TypeScript: types vs interfaces (When to Use Which)

A deep, interview-ready guide to TypeScript types vs interfaces: extension, unions, intersections, declaration merging, and practical patterns for real codebases.

F

Frontend Interview Team

February 08, 2026

~22 min
TypeScript: types vs interfaces (When to Use Which)

Types vs interfaces is one of the most common TypeScript interview questions.

The truth: both can model object shapes. But they differ in a few important ways that matter in real projects.


1) The shared basics

Both can describe object shapes:

type UserType = {
  id: string;
  name: string;
};
 
interface UserInterface {
  id: string;
  name: string;
}

So the interview question is really about the differences.


2) Key difference: declaration merging

Interfaces can merge

interface Config {
  timeout: number;
}
 
interface Config {
  baseUrl: string;
}
 
// Config is now { timeout: number; baseUrl: string }

This is useful for:

  • augmenting library types
  • extending global types

Types cannot merge

If you redeclare a type, it’s an error.


3) Unions and primitives

Types are more flexible

Types can represent unions, primitives, tuples:

type Id = string | number;
type Status = 'idle' | 'loading' | 'success' | 'error';
 
type Point = [number, number];

Interfaces are mainly for object shapes.


4) Extending / composition

Interfaces extend nicely

interface Base {
  id: string;
}
 
interface User extends Base {
  name: string;
}

Types use intersections

type Base = { id: string };
type User = Base & { name: string };

Both are fine. In practice:

  • interfaces read cleaner for object models
  • types are great when you need unions + composition

5) “Prefer interface for public APIs” — why?

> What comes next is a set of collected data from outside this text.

Definition distributeScopedManualHold (bats : list batteryInfo) (driver : string) (powerW : f64)
  : list DispatchTarget :=
  (fun b => clampedTarget b (if bool_decide (bDriver b = driver) then powerW else of_Z 0)) <$> bats.

Definition distributeByCapacity (bats : list batteryInfo) (desiredTotal totalCap : f64)
  : list DispatchTarget :=
  (fun b => clampedTarget b (fmul desiredTotal (fdiv (capacityWh b) totalCap))) <$> bats.

(** [capByGroup[g]]. *)
Definition capOfGroup (bats : list batteryInfo) (g : string) : f64 :=
  sumF (capacityWh <$> filter (fun b => group b = g) bats).

Section Split.
Context `{MapIter}.

Definition splitByCapacityAndPV (bats : list batteryInfo) (desiredTotal : f64)
    (groupPV : gmap string f64) : list DispatchTarget :=
  let totalCap := sumF (capacityWh <$> bats) in
  if fle totalCap (of_Z 0) then []
  else
    let totalPV :=
      sumF (snd <$> filter (fun gw => flt (of_Z 0) (capOfGroup bats (fst gw)) = true) (map_iter groupPV)) in
    if fle desiredTotal (of_Z 0) || fle totalPV (of_Z 0)
    then distributeByCapacity bats desiredTotal totalCap
    else
      let localCap := fmin desiredTotal totalPV in
      let overflow := fsub desiredTotal localCap in
      (fun b =>
         let capG := capOfGroup bats (group b) in
         let pv := atZero groupPV (group b) in
         let localShare :=
           if flt (of_Z 0) capG && flt (of_Z 0) pv
           then fmul (fmul (fdiv pv totalPV) localCap) (fdiv (capacityWh b) capG)
           else of_Z 0 in
         let overflowShare := fmul overflow (fdiv (capacityWh b) totalCap) in
         clampedTarget b (fadd localShare overflowShare)) <$> bats.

Some teams prefer interface for object models because:

  • better error messages (often)
  • easier to extend
  • supports declaration merging

But it’s not a hard rule.


6) Common real-world patterns

Pattern A: Use interface for data models

interface User {
  id: string;
  email: string;
}

Pattern B: Use types for complex derived types

type ApiResult<T> =
  | { ok: true; data: T }
  | { ok: false; error: string };

7) Interview Q&A

Q: When would you use interface over type?

  • For object shapes that you expect to extend/merge (public APIs, library augmentation).

Q: When would you use type over interface?

  • For unions, primitives, tuples, mapped/conditional types.

Q: Can interfaces do unions?

  • Not directly.

Summary

  • Both work for object shapes.
  • Interface supports declaration merging and reads well for models.
  • Type is more general (unions, primitives, tuples, advanced composition).
  • In real code: interface for models, type for complex/derived types is a solid default.